Sob o slogan da gestão e das parcerias com o setor privado, o novo prefeito de São Paulo, o empresário João Doria Jr. (PSDB), inaugurou o ciclo de palestras do Conexão Empresarial 2017, promovido pela VB Comunicação, no Espaço V, em Nova Lima. Eleito o “Homem do Ano” pela Câmara de Comércio Brasil-Estados Unidos, Doria falou um pouco de sua trajetória durante as eleições e traçou um esboço das principais estratégias dos primeiros 52 dias à frente da prefeitura da maior cidade do país.

Exemplo disso é o programa Cidade Linda, lançado um dia depois da posse, com o próprio Doria vestido de gari e a missão de restaurar monumentos, paredes com pichações e ruas degradadas. “Não foi apenas uma ação de marketing. Todos os fins de semana, pego na vassoura para ajudar a cidade a ser mais limpa”, afirma. A operação também abrange o Mutirão Mário Covas, com o fim de revitalizar calçadas na região norte de São Paulo; e o Adote uma Praça, que incentiva empresas e pessoas físicas a se responsabilizarem pela manutenção e conservação das áreas verde urbanas. “Recuperamos cinco parques com o apoio do setor privado.”

O Cidade Segura, por sua vez, passou a entender a violência como um problema municipal, não apenas estadual. Para isso, Doria diz ter investido em blitze e promete a instalação de 10 mil câmeras nas ruas. Além de diminuir a sensação de insegurança, o objetivo também é fiscalizar e punir ações de vandalismo – leia-se pichadores. “Assinamos nesta segunda, em tempo recorde, o Programa de Combate a Pichações, com multas de 5 e 10 mil reais para quem for pego em flagrante”, diz.

Destaque também para o Corujão da Saúde, em parceria com 44 hospitais privados referências no país, a exemplo do Albert Einstein, do Sírio-Libanês e da Beneficência Portuguesa. “Encontramos uma lista de 476 mil pessoas à espera de exames e, em menos de dois meses, até 20 de fevereiro, conseguimos realizar 171 mil exames ao custo da tabela do SUS”, relata o prefeito paulistano.

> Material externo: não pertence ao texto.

(** * pcan_api_server.py: a shallow embedding and its verification

    The server keeps five module-level globals, talks to the vendor's
    [PCANBasic] object and answers HTTP requests with [jsonify].  The
    embedding follows the source function by function:

    - Python values are modelled as the source has them: [int] as [Z]
      (unbounded), [float] as the kernel's binary64 [float], JSON request
      bodies as finite maps from keys to JSON values, ctypes structures as
      records whose setters wrap to the field width;
    - exceptions are explicit ([result]), and a handler runs in a state and
      exception monad over the globals, the device and the log of device
      calls; an exception that leaves a handler is Flask's 500 answer;
    - a [str] is kept as its UTF-8 bytes, and decoding and printing fail
      where Python's strict codec fails;
    - the vendor module (its constants, its name table and the device
      behind it) is a parameter, the class [PCANBasic]; so is what [int]
      makes of characters outside ASCII, the class [Unicode]. *)

From Stdlib Require Import ZArith Floats Ascii.
From stdpp Require Import gmap strings list.

Set Warnings "-register-all,-inexact-float".
(** * AuthSessionSettings: the settings blob of Telegram/SourceFiles/auth_session.cpp

    A shallow embedding of [AuthSessionSettings::serialize],
    [AuthSessionSettings::constructFromSerialized] and the two panel setters,
    together with the part of Qt's [QDataStream] they run on.

    Layout of the file: the data model and the operations first (wire
    integers, the stream, Qt's containers, binary64, the settings record, the
    encoder, the decoder, the setters), then the lemmas and the theorems. *)

From Stdlib Require Import ZArith List Bool Lia Sorted NArith Zpower.
From Stdlib Require String.
Import String.StringSyntax.
Delimit Scope string_scope with string.
From Stdlib Require Import Strings.Byte.
From Stdlib Require Import Floats.SpecFloat.
Import ListNotations.
Local Open Scope Z_scope.

(* ===================================================================== *)
(** ** Wire integers                                                      *)
(* ===================================================================== *)

(** A [QDataStream] writes integers big-endian (Qt's default byte order; the
    source never calls [setByteOrder]).  A w-bit C++ integer is a [Z]; the
    conversions below spell out the wrap-around. *)

Definition byte_of_Z (z : Z) : byte :=
  match Byte.of_N (Z.to_N (z mod 256)) with
  | Some b => b
  | None => x00
  end.

Definition Z_of_byte (b : byte) : Z := Z.of_N (Byte.to_N b).

(** [be_encode n z]: the low [n] bytes of [z], most significant first. *)
Fixpoint be_encode (n : nat) (z : Z) : list byte :=
  match n with
  | O => []
  | S n' => byte_of_Z (z / 256 ^ Z.of_nat n') :: be_encode n' z
  end.

Fixpoint be_decode (l : list byte) : Z :=
  match l with
  | [] => 0
  | b :: t => Z_of_byte b * 256 ^ Z.of_nat (length t) + be_decode t
  end.

(** Two's complement reading of an unsigned 32-bit pattern. *)
Definition to_signed32 (u : Z) : Z :=
  if u <? 2 ^ 31 then u else u - 2 ^ 32.

(** [static_cast<qint32>] / [int] arithmetic result: wrap into the int range. *)
Definition wrap32 (z : Z) : Z := to_signed32 (z mod 2 ^ 32).

Definition is_int32 (z : Z) : Prop := - 2 ^ 31 <= z < 2 ^ 31.
Definition is_uint64 (z : Z) : Prop := 0 <= z < 2 ^ 64.

Definition write_qint32 (z : Z) : list byte := be_encode 4 z.
Definition write_quint32 (z : Z) : list byte := be_encode 4 z.
Definition write_quint64 (z : Z) : list byte := be_encode 8 z.

(* ===================================================================== *)
(** ** Qt value types                                                     *)
(* ===================================================================== *)

(** A [QChar] is one UTF-16 code unit, a number below 65536. *)
Definition QChar := Z.

(** [QString] and [QByteArray] distinguish the null value ([None]) from an
    empty one ([Some []]); [isEmpty] is true of both. *)
Definition QString := option (list QChar).
Definition QByteArray := option (list byte).

Definition qs_units (s : QString) : list QChar :=
  match s with None => [] | Some l => l end.

Definition ba_bytes (b : QByteArray) : list byte :=
  match b with None => [] | Some l => l end.
(** The four ways a request can go, by the calls it makes. *)
Lemma upsert_cases w req :
  (snd (handle w req) = []
   ∧ ((∀ text, content req = JSString text → text = "")
      ∨ ∃ text, content req = JSString text ∧ text ≠ ""
                ∧ cleanText text = ""))
  ∨ (∃ text error,
       content req = JSString text ∧ text ≠ "" ∧ cleanText text ≠ ""
       ∧ embeddings_create w (cleanText text) = Throw error
       ∧ snd (handle w req)
         = [EmbeddingsCreate "text-embedding-ada-002" (cleanText text)])
  ∨ (∃ text e,
       content req = JSString text ∧ text ≠ "" ∧ cleanText text ≠ ""
       ∧ embeddings_create w (cleanText text) = Normal e
       ∧ snd (handle w req)
         = [EmbeddingsCreate "text-embedding-ada-002" (cleanText text)]
             ++ (if id_truthy (id req) then [] else [Uuidv4])
             ++ [NamespaceUpsert [vector_literal w req e]]).
Proof.
  destruct (content req) as [| |b|n|text|l|o] eqn:Hc;
    try (left; rewrite upsert_invalid;
         [split; [reflexivity|left]|];
         intros t Ht; try rewrite Hc in Ht; discriminate).
  destruct (String.eqb_spec text "") as [->|Hne].
  { left. rewrite upsert_invalid; [split; [reflexivity|left]|];
      intros t Ht; try rewrite Hc in Ht; congruence. }
  destruct (String.eqb_spec (cleanText text) "") as [Hcl|Hcl].
  { left. rewrite (upsert_blank w req text) by assumption.
    split; [reflexivity|right; eauto]. }
  right. destruct (embeddings_create w (cleanText text)) as [e|error] eqn:He.
  - right. exists text, e.
    destruct (upsert_embedded w req text e Hc Hne Hcl He) as [Hcalls _].
    repeat split; assumption.
  - left. exists text, error.
    rewrite (upsert_embedding_failed w req text error) by assumption.
    repeat split; assumption.
Qed.

(** Every vector written comes from the run that embedded the text. *)
Lemma upsert_written w req v :
  v ∈ upserted (snd (handle w req)) →
  ∃ text e,
    content req = JSString text ∧ text ≠ "" ∧ cleanText text ≠ ""
    ∧ embeddings_create w (cleanText text) = Normal e
    ∧ v = vector_literal w req e
    ∧ upserted (snd (handle w req)) = [v].
Proof.
  intros Hv.
  destruct (upsert_cases w req)
    as [[Hcalls _]|[(text & error & _ & _ & _ & _ & Hcalls)
                   |(text & e & Hc & Hne & Hcl & He & Hcalls)]];
    rewrite Hcalls in Hv |- *.
  - inversion Hv.
  - inversion Hv.
  - assert (upserted
              ([EmbeddingsCreate "text-embedding-ada-002" (cleanText text)]
                 ++ (if id_truthy (id req) then [] else [Uuidv4])
                 ++ [NamespaceUpsert [vector_literal w req e]])
            = [vector_literal w req e]) as Hup
      by (destruct (id_truthy (id req)); reflexivity).
    rewrite Hup in Hv |- *. apply list_elem_of_singleton in Hv as ->.
    exists text, e. repeat split; assumption.
Qed.

(** X1: whenever the embedding collaborator is called, it is with the model
    [text-embedding-ada-002] and the cleaned lesson text, which is not empty,
    has no whitespace at either end and no two whitespace code units next to
    each other. *)
Theorem embedding_input_is_cleaned w req model input :
  EmbeddingsCreate model input ∈ snd (handle w req) →
  model = "text-embedding-ada-002"
  ∧ (∃ text, content req = JSString text ∧ input = cleanText text)
  ∧ input ≠ ""
  ∧ starts_with_whitespace input = false
  ∧ ends_with_whitespace input = false
  ∧ no_adjacent_whitespace input = true.
Proof.
  intros Hin.
  assert (∃ text, content req = JSString text ∧ cleanText text ≠ ""
                  ∧ model = "text-embedding-ada-002"
                  ∧ input = cleanText text) as (text & Hc & Hcl & -> & ->).
  { destruct (upsert_cases w req)
      as [[Hcalls _]|[(text & error & Hc & _ & Hcl & _ & Hcalls)
                     |(text & e & Hc & _ & Hcl & _ & Hcalls)]];
      rewrite Hcalls in Hin.
    - inversion Hin.
    - apply list_elem_of_singleton in Hin. injection Hin as -> ->. eauto.
    - apply elem_of_cons in Hin as [Hin|Hin];
        [injection Hin as -> ->; eauto|].
      exfalso. destruct (id_truthy (id req)); simpl in Hin;
        repeat (apply elem_of_cons in Hin as [Hin|Hin]; [discriminate|]);
        inversion Hin. }
  destruct (cleanText_shape text) as (Hs & He & Hn).
  split; [reflexivity|]. split; [eauto|]. repeat split; assumption.
Qed.
Lemma NoDup_snoc {A} (l : list A) (x : A) :
  NoDup l -> ~ In x l -> NoDup (l ++ [x]).
Proof.
  intros Hl Hx. induction Hl as [|y l Hy Hl IH]; cbn.
  - constructor; [intros []|constructor].
  - constructor.
    + rewrite in_app_iff. cbn. intros [H|[H|[]]]; [contradiction|].
      apply Hx. left. congruence.
    + apply IH. intros H. apply Hx. now right.
Qed.

(** ** Invariants of the table *)

(** X1. The fingerprints of the table stay pairwise distinct over every
    delivery: an insert whose fingerprint is in the table adds no row. *)
Theorem delivery_keeps_fingerprints_unique :
  forall (w : Env) (parsed : option json) (s : State),
    unique_hashes (deals s) ->
    unique_hashes (deals (snd (webhook_receive w parsed s))).
Proof.
  intros w parsed s.
  apply (@reaches_invariant w (fun s => unique_hashes (deals s)));
    [|apply delivery_reaches].
  clear. intros s s' Hstep Hs. destruct Hstep as [s|s f n t u h b m Hdb Hu Hh].
  - exact Hs.
  - destruct (insert_deal_state w f n t u h (binary_or_null b) m s) as [->| ->];
      [exact Hs|].
    cbn [deals]. destruct (has_hash h (deals s)) eqn:E; [exact Hs|].
    unfold unique_hashes. rewrite map_app. cbn [map url_hash].
    apply NoDup_snoc; [exact Hs|now apply has_hash_false].
Qed.

Lemma delivery_keeps_fingerprints_unique_witness :
  unique_hashes
    (deals (snd (webhook_receive test_env
       (Some (delivery (contact (lit "Ana"))
          [text_message (lit "5511") (lit "1700000000")
             (lit "http://a.example http://a.example http://b.example")]))
       empty_state))).
Proof.
  apply delivery_keeps_fingerprints_unique. constructor.
Defined.

(** X2. A delivery only appends: the rows of the table before it are the
    first rows of the table after it, unchanged and in the same order. *)
Theorem delivery_only_appends :
  forall (w : Env) (parsed : option json) (s : State),
    exists added,
      deals (snd (webhook_receive w parsed s)) = deals s ++ added.
Proof.
  intros w parsed s.
  pose proof (delivery_reaches w parsed s) as Hr.
  induction Hr as [s|s1 s2 s3 _ [added IH] Hstep].
  - exists []. now rewrite app_nil_r.
  - destruct Hstep as [s2|s2 f n t u h b m Hdb Hu Hh].
    + exists added. exact IH.
    + destruct (insert_deal_state w f n t u h (binary_or_null b) m s2)
        as [->| ->]; [now exists added|].
      cbn [deals]. destruct (has_hash h (deals s2)); [now exists added|].
      rewrite IH, <- app_assoc. eauto.
Qed.
Lemma index_layouts_last layouts : ∀ i m l j,
  layouts !! j = Some l → (∀ j', (j < j')%nat → layouts !! j' ≠ Some l) →
  index_layouts i layouts m !! l = Some (Z.of_nat (i + j)).
Proof.
  induction layouts as [|h rest IH]; intros i m l j Hj Hlast; [done|].
  cbn [index_layouts]. destruct j as [|j].
  - injection Hj as ->. rewrite index_layouts_notin.
    + rewrite lookup_insert_eq. do 2 f_equal. lia.
    + intros [j' Hj']%list_elem_of_lookup. by apply (Hlast (S j') ltac:(lia)).
  - rewrite (IH (S i) _ l j Hj).
    + do 2 f_equal. lia.
    + intros j' Hlt. apply (Hlast (S j')). lia.
Qed.

Lemma index_layouts_back layouts : ∀ i m l z,
  index_layouts i layouts m !! l = Some z →
  m !! l = Some z ∨ ∃ j, z = Z.of_nat (i + j) ∧ layouts !! j = Some l.
Proof.
  induction layouts as [|h rest IH]; intros i m l z; [auto|].
  cbn [index_layouts]. intros [Hm | (j & -> & Hj)]%IH.
  - destruct (decide (h = l)) as [->|Hne].
    + rewrite lookup_insert_eq in Hm. injection Hm as <-.
      right. exists 0%nat. split; [f_equal; lia | done].
    + rewrite lookup_insert_ne in Hm by done. auto.
  - right. exists (S j). split; [f_equal; lia | done].
Qed.

(** X6: every index the table gives for a name is a position of the
    list at which that name stands. *)
Theorem index_layouts_points_back layouts (l : string) (z : Z) :
  index_layouts 0 layouts ∅ !! l = Some z →
  ∃ j, z = Z.of_nat j ∧ layouts !! j = Some l ∧ (j < length layouts)%nat.
Proof.
  intros [Hm | (j & -> & Hj)]%index_layouts_back; [by rewrite lookup_empty in Hm|].
  exists j. split; [done|]. split; [done|]. by eapply lookup_lt_Some.
Qed.

Lemma index_layouts_points_back_witness :
  ∃ j, 1 = Z.of_nat j ∧ ["en"; "us"] !! j = Some "us" ∧ (j < length ["en"; "us"])%nat.
Proof. apply (index_layouts_points_back ["en"; "us"] "us" 1). by vm_compute. Defined.

(** X7: the table gives a name the last position at which it stands in
    the list; with pairwise distinct names, its only position. *)
Theorem index_layouts_last_wins layouts (l : string) (j : nat) :
  layouts !! j = Some l → (∀ j', (j < j')%nat → layouts !! j' ≠ Some l) →
  index_layouts 0 layouts ∅ !! l = Some (Z.of_nat j).
Proof. intros Hj Hlast. by rewrite (index_layouts_last layouts 0 ∅ l j). Qed.

Lemma index_layouts_last_wins_witness :
  index_layouts 0 ["us"; "de"; "us"] ∅ !! "us" = Some (Z.of_nat 2).
Proof.
  apply (index_layouts_last_wins ["us"; "de"; "us"] "us" 2); [reflexivity|].
  intros [|[|[|j']]] Hlt; (lia || done).
Defined.

Lemma index_layouts_below layouts (l : string) :
  0 <= default 0 (index_layouts 0 layouts ∅ !! l) < Z.of_nat (Nat.max 1 (length layouts)).
Proof.
  destruct (index_layouts 0 layouts ∅ !! l) as [z|] eqn:Hz; simpl; [|lia].
  apply index_layouts_back in Hz as [Hm | (j & -> & Hj)];
    [by rewrite lookup_empty in Hm|].
  apply lookup_lt_Some in Hj. lia.
Qed.

End TableMore.

(** ** The tracker on every event *)

Section TrackerMore.

Context {St : Type} `{!Hyprctl St}.
Implicit Types (w : World St) (t : Tracker) (evt : Event).

(** X8: on an event that [ReadEvent] produced the turn never panics:
    the index [len(evt.Args)-1] is always in range. *)
Theorem handleEvent_on_parsed_event idx (data : string) evt t w :
  parseEvent data = Ok evt →
  ∃ turn, (handleEvent idx evt t w).2 = Ok turn.
Proof.
  intros Hp. destruct (parsed_event_parts _ _ Hp) as (_ & Hargs & _).
  destruct (last (Args evt)) as [a|] eqn:Hl; [|by apply last_None in Hl].
  unfold handleEvent, bind, last_arg, ret. rewrite Hl. simpl.
  destruct (String.eqb (Name evt) "activelayout").
  { destruct (String.eqb _ ""); eauto. }
  destruct (String.eqb (Name evt) "activewindowv2"); [|eauto].
  destruct (String.eqb _ a); [eauto|]. destruct (_ =? _); [eauto|].
  rewrite SwitchXKBLayout_run. simpl. destruct (hyprctl_switchxkblayout _ _).2; eauto.
Qed.

Lemma handleEvent_sends_at_most_one_aux idx evt t w :
  trace (handleEvent idx evt t w).1 = trace w ∨
  ∃ wid, trace (handleEvent idx evt t w).1
         = trace w ++ [ExecSwitch (default defaultLayout (layoutMap t !! wid))].
Proof.
  unfold handleEvent, bind, last_arg, ret.
  destruct (String.eqb (Name evt) "activelayout").
  { left. destruct (String.eqb _ ""); [done|]. by destruct (last (Args evt)). }
  destruct (String.eqb (Name evt) "activewindowv2"); [|by left].
  destruct (last (Args evt)) as [wid|]; [|by left]. simpl.
  destruct (String.eqb _ wid); [by left|]. destruct (_ =? _); [by left|].
  right. exists wid. rewrite SwitchXKBLayout_run. simpl.
  by destruct (hyprctl_switchxkblayout _ _).2.
Qed.

(** X9: whatever the event and the state, a turn sends at most one
    command, and it sends one only on [activewindowv2] for a window other
    than the current one whose remembered layout (0 if none) differs from
    the current layout; the command is the switch to that layout. *)
Theorem handleEvent_sends_at_most_one idx evt t w :
  trace (handleEvent idx evt t w).1 = trace w ∨
  (Name evt = "activewindowv2" ∧
   ∃ wid, last (Args evt) = Some wid ∧ wid ≠ currentWindowId t ∧
          default defaultLayout (layoutMap t !! wid) ≠ currentLayout t ∧
          trace (handleEvent idx evt t w).1
          = trace w ++ [ExecSwitch (default defaultLayout (layoutMap t !! wid))]).
Proof.
  unfold handleEvent, bind, last_arg, ret.
  destruct (String.eqb (Name evt) "activelayout").
  { left. destruct (String.eqb _ ""); [done|]. by destruct (last (Args evt)). }
  destruct (String.eqb_spec (Name evt) "activewindowv2") as [Hn|]; [|by left].
  destruct (last (Args evt)) as [wid|] eqn:Hl; [|by left]. simpl.
  destruct (String.eqb_spec (currentWindowId t) wid) as [|Hw]; [by left|].
  destruct (Z.eqb_spec (default defaultLayout (layoutMap t !! wid)) (currentLayout t))
    as [|Ht]; [by left|].
  right. split; [done|]. exists wid. split; [done|]. split; [done|]. split; [done|].
  rewrite SwitchXKBLayout_run. simpl. by destruct (hyprctl_switchxkblayout _ _).2.
Qed.

(** X10: a turn changes only what its event is about.  The layout of a
    window other than the current one is never touched; an event that is
    not [activelayout] leaves the whole window map and the current layout
    alone; an event that is not [activewindowv2] leaves the current
    window alone. *)
Theorem handleEvent_changes_only_its_part idx evt t t' w w' :
  handleEvent idx evt t w = (w', Ok (Next t')) →
  (∀ k, k ≠ currentWindowId t → layoutMap t' !! k = layoutMap t !! k) ∧
  (Name evt ≠ "activelayout" →
   layoutMap t' = layoutMap t ∧ currentLayout t' = currentLayout t) ∧
  (Name evt ≠ "activewindowv2" → currentWindowId t' = currentWindowId t).
Proof.
  unfold handleEvent, bind, last_arg, ret.
  destruct (String.eqb_spec (Name evt) "activelayout") as [Hn|Hn].
  { destruct (String.eqb _ ""); [by intros [= _ <-]|].
    destruct (last (Args evt)) as [k0|]; [|done]. intros [= _ <-]. simpl.
    split; [|done]. intros k Hk. by rewrite lookup_insert_ne. }
  destruct (String.eqb_spec (Name evt) "activewindowv2") as [Hn2|Hn2];
    [|by intros [= _ <-]].
  destruct (last (Args evt)) as [wid|]; [|done]. simpl.
  destruct (String.eqb _ wid); [by intros [= _ <-]|].
  destruct (_ =? _); [by intros [= _ <-]|].
  rewrite SwitchXKBLayout_run. simpl.
  destruct (hyprctl_switchxkblayout _ _).2; [done|]. by intros [= _ <-].
Qed.

(** X11: focusing another window whose remembered layout (0 if none) is
    the current layout sends no command; the window becomes current. *)
Theorem focus_with_current_layout_is_silent idx evt t wid w :
  Name evt = "activewindowv2" → last (Args evt) = Some wid →
  wid ≠ currentWindowId t →
  default defaultLayout (layoutMap t !! wid) = currentLayout t →
  handleEvent idx evt t w = (w, Ok (Next (mkTracker (layoutMap t) wid (currentLayout t)))).
Proof. apply handleEvent_same_layout. Qed.

(** X12: the first focus of a window that has no remembered layout asks
    for layout 0: one switch-to-0 command unless the current layout is
    already 0, and the window map stays as it was. *)
Theorem focus_unseen_window_defaults idx evt t wid w :
  Name evt = "activewindowv2" → last (Args evt) = Some wid →
  wid ≠ currentWindowId t → layoutMap t !! wid = None →
  trace (handleEvent idx evt t w).1
  = trace w ++ (if currentLayout t =? 0 then [] else [ExecSwitch 0]) ∧
  ∀ t', (handleEvent idx evt t w).2 = Ok (Next t') →
        t' = mkTracker (layoutMap t) wid (currentLayout t).
Proof.
  intros Hn Hl Hw Hm.
  destruct (Z.eqb_spec (currentLayout t) 0) as [H0|H0].
  - rewrite (handleEvent_same_layout idx evt t wid w Hn Hl Hw) by (by rewrite Hm).
    simpl. rewrite app_nil_r. split; [done|]. by intros t' [= <-].
  - rewrite (handleEvent_switch idx evt t wid w Hn Hl Hw) by (by rewrite Hm).
    rewrite Hm. simpl. split; [done|].
    destruct (hyprctl_switchxkblayout _ _).2; [done|]. by intros t' [= <-].
Qed.

End TrackerMore.

Lemma handleEvent_on_parsed_event_witness :
  ∃ turn, (handleEvent en_us_table (mkEvent "activelayout" ["kbd"; "us"]) initial
                       (world_of (Some "sig") [] sim_en_us)).2 = Ok turn.
Proof.
  apply (handleEvent_on_parsed_event en_us_table "activelayout>>kbd,us"). reflexivity.
Defined.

Ainda na área da saúde, Doria anuncia o lançamento do programa Remédio Fácil: a proposta visa deslocar a distribuição dos medicamentos dos postos de saúde para as farmácias particulares. “Com isso, vamos economizar 450 milhões de reais em logística. É uma proposta tão boa que o ministro da Saúde, Ricardo Barros, quer adotar essa medida no plano federal”, afirma.

A “máquina” Doria quer ainda privatizar e desestatizar 55 lotes da cidade, entre eles o parque Ibirapuera, o estádio Pacaembu, o autódromo de Interlagos e o centro de eventos do Anhembi – incluindo o sambódromo. “Eles podem gerar recursos para áreas mais necessárias à população, como saúde e educação”, diz. E encerra com a frase: “Não sou político. Sou gestor da vida pública”.